Grief isn't fun. It stays deep inside and comes out to surprise. Like a mouse darting across your foot. Like being almost side-swiped by a speeding car.
Leaving Texas last May -- and all our anchors (friends, family, institutions, gatherings) -- felt more like we were on an adventure than what it became once we arrived in Los Angeles: palpable loneliness. I didn't telephone old friends all summer because I felt worse afterwards. I couldn't talk to any new friends because I didn't have any. John and I had spent nearly 41 years in Dallas, and the shared history we had there with others was enough to deepen any conversation and to season it with laughter and unspoken understanding. The grief over the last four months has been a bit crippling.
However, two activities occurred this last week that made me wonder about grief. They were my first choir practice at our new church and a liturgical dance workshop at a Catholic retreat center.

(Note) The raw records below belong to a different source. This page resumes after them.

(* ===== verification/Buffer.v ===== *)
(** * Packet buffers (src/dns/buffer.rs)

    The trait [PacketBuffer] with its default methods, and its three
    implementations: the growing [VectorPacketBuffer] used to write replies,
    the [StreamPacketBuffer] that reads a TCP stream or a file, and the
    512-byte [BytePacketBuffer] used for UDP. Positions ([usize]) are [nat];
    bytes, [u16] and [u32] are integers. *)

From S2P Require Import Prelude Text.
Open Scope Z_scope.

Inductive BufferError := Io | EndOfBuffer.

(** [trait PacketBuffer]: the required methods. *)
Class PacketBuffer (B : Type) := {
  pb_read : M B BufferError Z;
  pb_get : nat → M B BufferError Z;
  pb_get_range : nat → nat → M B BufferError bytes;
  pb_write : Z → M B BufferError unit;
  pb_set : nat → Z → M B BufferError unit;
  pb_pos : B → nat;
  pb_seek : nat → M B BufferError unit;
  pb_step : nat → M B BufferError unit;
  pb_find_label : B → rstr → option nat;
  pb_save_label : rstr → nat → M B BufferError unit;
}.

(** ** Default methods *)
Section Defaults.
Context {B : Type} `{PacketBuffer B} {U : Unicode}.
Abbreviation io A := (M B BufferError A).

Definition write_u8 (val : Z) : io unit := pb_write val.

Definition set_u16 (p : nat) (val : Z) : io unit :=
  pb_set p (wrap 8 (Z.shiftr val 8)) ;?
  pb_set (p + 1) (wrap 8 (Z.land val 255)).

Definition write_u16 (val : Z) : io unit :=
  pb_write (wrap 8 (Z.shiftr val 8)) ;?
  pb_write (wrap 8 (Z.land val 255)).

Definition write_u32 (val : Z) : io unit :=
  pb_write (wrap 8 (Z.land (Z.shiftr val 24) 255)) ;?
  pb_write (wrap 8 (Z.land (Z.shiftr val 16) 255)) ;?
  pb_write (wrap 8 (Z.land (Z.shiftr val 8) 255)) ;?
  pb_write (wrap 8 (Z.land val 255)).

(** The loop of [write_qname] over the labels still to write; it returns
    [jump_performed]. *)
Fixpoint write_labels (labels : list rstr) : io bool :=
  match labels with
  | [] => mret false
  | label :: rest =>
      let search_lbl := join [46] (label :: rest) in
      let? found := mget (λ b, pb_find_label b search_lbl) in
      match found with
      | Some prev_pos =>
          write_u16 (Z.lor (wrap 16 (Z.of_nat prev_pos)) 49152) ;? mret true
      | None =>
          let? p := mget pb_pos in
          pb_save_label search_lbl p ;?
          write_u8 (wrap 8 (Z.of_nat (length label))) ;?
          mfor label write_u8 ;?
          write_labels rest
      end
  end.

Definition write_qname (qname : rstr) : io unit :=
  let? jump_performed := write_labels (split 46 qname) in
  if (jump_performed : bool) then mret tt else write_u8 0.

Definition read_u16 : io Z :=
  let? a := pb_read in
  let? b := pb_read in
  mret (Z.lor (Z.shiftl a 8) b).

Definition read_u32 : io Z :=
  let? a := pb_read in
  let? b := pb_read in
  let? c := pb_read in
  let? d := pb_read in
  mret (Z.lor (Z.lor (Z.lor (Z.shiftl a 24) (Z.shiftl b 16)) (Z.shiftl c 8)) d).

(** The loop of [read_qname]; one unit of fuel per iteration. *)
Fixpoint read_qname_loop (fuel : nat) (p : nat) (jumped : bool) (delim outstr : rstr)
    : io (nat * bool * rstr) :=
  match fuel with
  | O => mstuck
  | S fuel =>
      let? len := pb_get p in
      if Z.land len 192 >? 0 then
        (if jumped then mret tt else pb_seek (p + 2)) ;?
        let? b2 := pb_get (p + 1) in
        let offset := Z.lor (Z.shiftl (Z.lxor len 192) 8) b2 in
        read_qname_loop fuel (Z.to_nat offset) true delim outstr
      else if len =? 0 then mret ((p + 1)%nat, jumped, outstr)
      else
        let? str_buffer := pb_get_range (p + 1) (Z.to_nat len) in
        let outstr := outstr ++ delim ++ to_lowercase (from_utf8_lossy str_buffer) in
        read_qname_loop fuel (p + 1 + Z.to_nat len) jumped [46] outstr
  end.

Definition read_qname (fuel : nat) (outstr : rstr) : io rstr :=
  let? p := mget pb_pos in
  let? (p, jumped, outstr) := read_qname_loop fuel p false [] outstr in
  if (jumped : bool) then mret outstr else pb_seek p ;? mret outstr.
End Defaults.

(** ** [VectorPacketBuffer] *)
Module VectorPacketBuffer.
Record t := mk {
  buffer : bytes;
  pos : nat;
  label_lookup : gmap rstr nat;
}.

Definition new : t := mk [] 0 ∅.

Definition read : M t BufferError Z := λ s,
  match buffer s !! pos s with
  | Some res => Ok (res, mk (buffer s) (pos s + 1) (label_lookup s))
  | None => Panic
  end.

Definition get (p : nat) : M t BufferError Z := λ s,
  match buffer s !! p with
  | Some res => Ok (res, s)
  | None => Panic
  end.

Definition get_range (start len : nat) : M t BufferError bytes := λ s,
  if bool_decide (start + len ≤ length (buffer s))%nat
  then Ok (take len (drop start (buffer s)), s) else Panic.

Definition write (val : Z) : M t BufferError unit := λ s,
  Ok (tt, mk (buffer s ++ [val]) (pos s + 1) (label_lookup s)).

Definition set (p : nat) (val : Z) : M t BufferError unit := λ s,
  if bool_decide (p < length (buffer s))%nat
  then Ok (tt, mk (<[p := val]> (buffer s)) (pos s) (label_lookup s)) else Panic.

Definition seek (p : nat) : M t BufferError unit := λ s,
  Ok (tt, mk (buffer s) p (label_lookup s)).

Definition step (steps : nat) : M t BufferError unit := λ s,
  Ok (tt, mk (buffer s) (pos s + steps) (label_lookup s)).

Definition find_label (s : t) (label : rstr) : option nat := label_lookup s !! label.

Definition save_label (label : rstr) (p : nat) : M t BufferError unit := λ s,
  Ok (tt, mk (buffer s) (pos s) (<[label := p]> (label_lookup s))).

#[global] Instance packet_buffer : PacketBuffer t := {|
  pb_read := read; pb_get := get; pb_get_range := get_range; pb_write := write; pb_set := set;
  pb_pos := pos; pb_seek := seek; pb_step := step; pb_find_label := find_label;
  pb_save_label := save_label |}.
End VectorPacketBuffer.

(** ** [StreamPacketBuffer]: [stream] holds the bytes the reader has not delivered yet *)
Module StreamPacketBuffer.
Record t := mk {
  stream : bytes;
  buffer : bytes;
  pos : nat;
}.

Definition new (stream : bytes) : t := mk stream [] 0.

(** [while n > self.buffer.len() { self.stream.read_exact(..)?; .. }] *)
Fixpoint fill (n : nat) (stream buffer : bytes) : outcome BufferError (bytes * bytes) :=
  if bool_decide (length buffer < n)%nat then
    match stream with
    | [] => Err Io
    | c :: stream' => fill n stream' (buffer ++ [c])
    end
  else Ok (stream, buffer).

Definition read : M t BufferError Z := λ s,
  let! (stream', buffer') := fill (pos s + 1) (stream s) (buffer s) in
  match buffer' !! pos s with
  | Some res => Ok (res, mk stream' buffer' (pos s + 1))
  | None => Panic
  end.

Definition get (p : nat) : M t BufferError Z := λ s,
  let! (stream', buffer') := fill (p + 1) (stream s) (buffer s) in
  match buffer' !! p with
  | Some res => Ok (res, mk stream' buffer' (pos s))
  | None => Panic
  end.

Definition get_range (start len : nat) : M t BufferError bytes := λ s,
  let! (stream', buffer') := fill (start + len) (stream s) (buffer s) in
  if bool_decide (start + len ≤ length buffer')%nat
  then Ok (take len (drop start buffer'), mk stream' buffer' (pos s)) else Panic.

Definition write (val : Z) : M t BufferError unit := mpanic.
Definition set (p : nat) (val : Z) : M t BufferError unit := mpanic.

Definition seek (p : nat) : M t BufferError unit := λ s, Ok (tt, mk (stream s) (buffer s) p).
Definition step (steps : nat) : M t BufferError unit := λ s,
  Ok (tt, mk (stream s) (buffer s) (pos s + steps)).

Definition find_label (s : t) (label : rstr) : option nat := None.
Definition save_label (label : rstr) (p : nat) : M t BufferError unit := mpanic.

#[global] Instance packet_buffer : PacketBuffer t := {|
  pb_read := read; pb_get := get; pb_get_range := get_range; pb_write := write; pb_set := set;
  pb_pos := pos; pb_seek := seek; pb_step := step; pb_find_label := find_label;
  pb_save_label := save_label |}.
End StreamPacketBuffer.

(** ** [BytePacketBuffer] *)
Module BytePacketBuffer.
(** [buf : [u8; 512]]: a list of length 512 in every state the code builds. *)
Record t := mk {
  buf : bytes;
  pos : nat;
}.

Definition new : t := mk (replicate 512 0) 0.

Definition read : M t BufferError Z := λ s,
  if bool_decide (512 ≤ pos s)%nat then Err EndOfBuffer else
  match buf s !! pos s with
  | Some res => Ok (res, mk (buf s) (pos s + 1))
  | None => Panic
  end.

Definition get (p : nat) : M t BufferError Z := λ s,
  if bool_decide (512 ≤ p)%nat then Err EndOfBuffer else
  match buf s !! p with
  | Some res => Ok (res, s)
  | None => Panic
  end.

Definition get_range (start len : nat) : M t BufferError bytes := λ s,
  if bool_decide (512 ≤ start + len)%nat then Err EndOfBuffer else
  Ok (take len (drop start (buf s)), s).

Definition write (val : Z) : M t BufferError unit := λ s,
  if bool_decide (512 ≤ pos s)%nat then Err EndOfBuffer else
  Ok (tt, mk (<[pos s := val]> (buf s)) (pos s + 1)).

Definition set (p : nat) (val : Z) : M t BufferError unit := λ s,
  if bool_decide (p < length (buf s))%nat
  then Ok (tt, mk (<[p := val]> (buf s)) (pos s)) else Panic.

Definition seek (p : nat) : M t BufferError unit := λ s, Ok (tt, mk (buf s) p).
Definition step (steps : nat) : M t BufferError unit := λ s, Ok (tt, mk (buf s) (pos s + steps)).

Definition find_label (s : t) (label : rstr) : option nat := None.
Definition save_label (label : rstr) (p : nat) : M t BufferError unit := mret tt.

#[global] Instance packet_buffer : PacketBuffer t := {|
  pb_read := read; pb_get := get; pb_get_range := get_range; pb_write := write; pb_set := set;
  pb_pos := pos; pb_seek := seek; pb_step := step; pb_find_label := find_label;
  pb_save_label := save_label |}.
End BytePacketBuffer.

(** ** The tests of the source, computed *)
Module BufferTests.
Import VectorPacketBuffer.
#[local] Existing Instance ascii_tables.

(** [tests::test_write_qname] *)
Example test_write_qname :
  match (write_qname (str "ns1.google.com") ;? write_qname (str "ns2.google.com") ;?
         let? p := mget pb_pos in pb_seek 0 ;?
         let? str1 := read_qname 30 [] in let? str2 := read_qname 30 [] in mret (p, str1, str2)) new
  with
  | Ok (r, _) => r = (22%nat, str "ns1.google.com", str "ns2.google.com")
  | _ => False
  end.
Proof. vm_compute. reflexivity. Qed.
End BufferTests.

First, choir: I knew that I would miss my friends, the organist, and the conductor (Josh Taylor, the Magnificent) when we started singing last Thursday night at Westwood United Methodist, but when the director had us pull out Paul Basler's Psalm 23 here with this new group of people, I felt a stab of sorrow. Listen, several months ago First Presbyterian Church of Dallas Chancel Choir had ridden on a bus together to Kansas City in order to sing at the American Choral Directors' Association annual meeting. We sang Basler's anthem. The French horn, the friends, the beauty of hard-won skill -- all of it came back to me in a feeling like when you drink a too-hot beverage. My throat felt scalded by the absence of shared history. And wouldn't you know it: we next started singing Stephen Paulus, and I wanted to cry.

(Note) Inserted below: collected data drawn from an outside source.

Definition write_record (r : t) : io unit :=
  match r with
  | A domain addr ttl =>
      write_head domain QueryType.A ttl ;?
      write_u16 4 ;?
      mfor (octets4 addr) write_u8 ;?
      mret tt
  | AAAA domain addr ttl =>
      write_head domain QueryType.AAAA ttl ;?
      write_u16 16 ;?
      mfor (segments addr) write_u16 ;?
      mret tt
  | NS domain host ttl =>
      write_head domain QueryType.NS ttl ;?
      write_sized (write_qname host)
  | CNAME domain host ttl =>
      write_head domain QueryType.CNAME ttl ;?
      write_sized (write_qname host)
  | SRV domain priority weight port host ttl =>
      write_head domain QueryType.SRV ttl ;?
      write_sized (write_u16 priority ;? write_u16 weight ;? write_u16 port ;? write_qname host)
  | PTR domain data ttl =>
      write_head domain QueryType.PTR ttl ;?
      write_sized (write_qname data)
  | MX domain priority host ttl =>
      write_head domain QueryType.MX ttl ;?
      write_sized (write_u16 priority ;? write_qname host)
  | SOA domain m_name r_name serial refresh retry expire minimum ttl =>
      write_head domain QueryType.SOA ttl ;?
      write_sized (write_qname m_name ;? write_qname r_name ;? write_u32 serial ;?
                   write_u32 refresh ;? write_u32 retry ;? write_u32 expire ;? write_u32 minimum)
  | TXT domain data ttl =>
      write_head domain QueryType.TXT ttl ;?
      write_u16 (wrap 16 (Z.of_nat (length data) + 1)) ;?
      write_u8 (wrap 8 (Z.of_nat (length data))) ;?
      mfor data write_u8 ;?
      mret tt
  | TLSA domain certificate_usage selector matching_type data ttl =>
      write_head domain QueryType.TLSA ttl ;?
      write_u16 (wrap 16 (Z.of_nat (length data) + 3)) ;?
      write_u8 certificate_usage ;?
      write_u8 selector ;?
      write_u8 matching_type ;?
      mfor data write_u8 ;?
      mret tt
  | OPT packet_len flags data =>
      write_u8 0 ;?
      write_u16 (QueryType.to_num QueryType.OPT) ;?
      write_u16 packet_len ;?
      write_u32 flags ;?
      write_u16 (wrap 16 (Z.of_nat (length data))) ;?
      mfor data write_u8 ;?
      mret tt
  | UNKNOWN _ _ _ _ => mret tt
  end.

But something was different with the grief this time. What was it?
On the way to choir practice, John and I had come to a locked door. I'd seen people in the room upstairs where I'd taught Vacation Bible School, so we climbed the steps and knocked on the door. They had their arms up, a sure sign of liturgical dance if I've ever seen one. I asked what they were doing. When they told me, I excitedly shared a bit of my history of dancing in Greece and England and Chartres Cathedral. They immediately asked me to join them in two days hence to dance at a Sacred Dance Guild workshop in Encino, CA. What? Really? And, blimey, I said yes and asked if I could dance a solo. This all was so unlike what I've been doing lately, I thought I'd lost my head there for a minute.
On Saturday, in the City of Angels, I put on the dancing vestments from Westwood UMC, asked the four dancers to pray for my injured back, and I stepped on into the sanctuary to recite and dance Psalm 130. I was blown away by the whole experience. The kindness and welcome and delight they offered me in sharing this ancient art form! Their own understnding of liturgical dance! And when the beautiful teacher of the workshop (80-years old, mind you) began to unfold the day using The Prayer of St. Patrick (Rita Connelly singing) I nearly lost it. That gorgeous setting has become my daily meditation for years now. I've taught it to dancers at retreats and in the jail. I held my breath, finding myself at a crossroads. What was I going to do with the points of contact with grief-stricken me? At first, I wanted to bury my feelings or to bolt or both.
And then it came: the deepest feelings of gratitude. I don't know these women except through their exceptional acceptance of me. I don't know the chancel choir. I don't know what the future will hold with either of these art forms. I don't know what friendships will develop. All I know is that with the grief of missing my choir and my dancing, I was surrounded by arms stretching out to me. Not to "hide in the shadow of your wings" of Psalm 17 that I'd felt all summer. No. This was piercing, lively joy, the joy that contains both happiness and grief and balances them in a tender stability.
I know that precious friends and family have been praying for John and me in this major transition. I became the recipient of their grace. What a week. What a grief. What a gratitude. Breathe peace. Breathe dance. Breathe music. Patience attains the goal.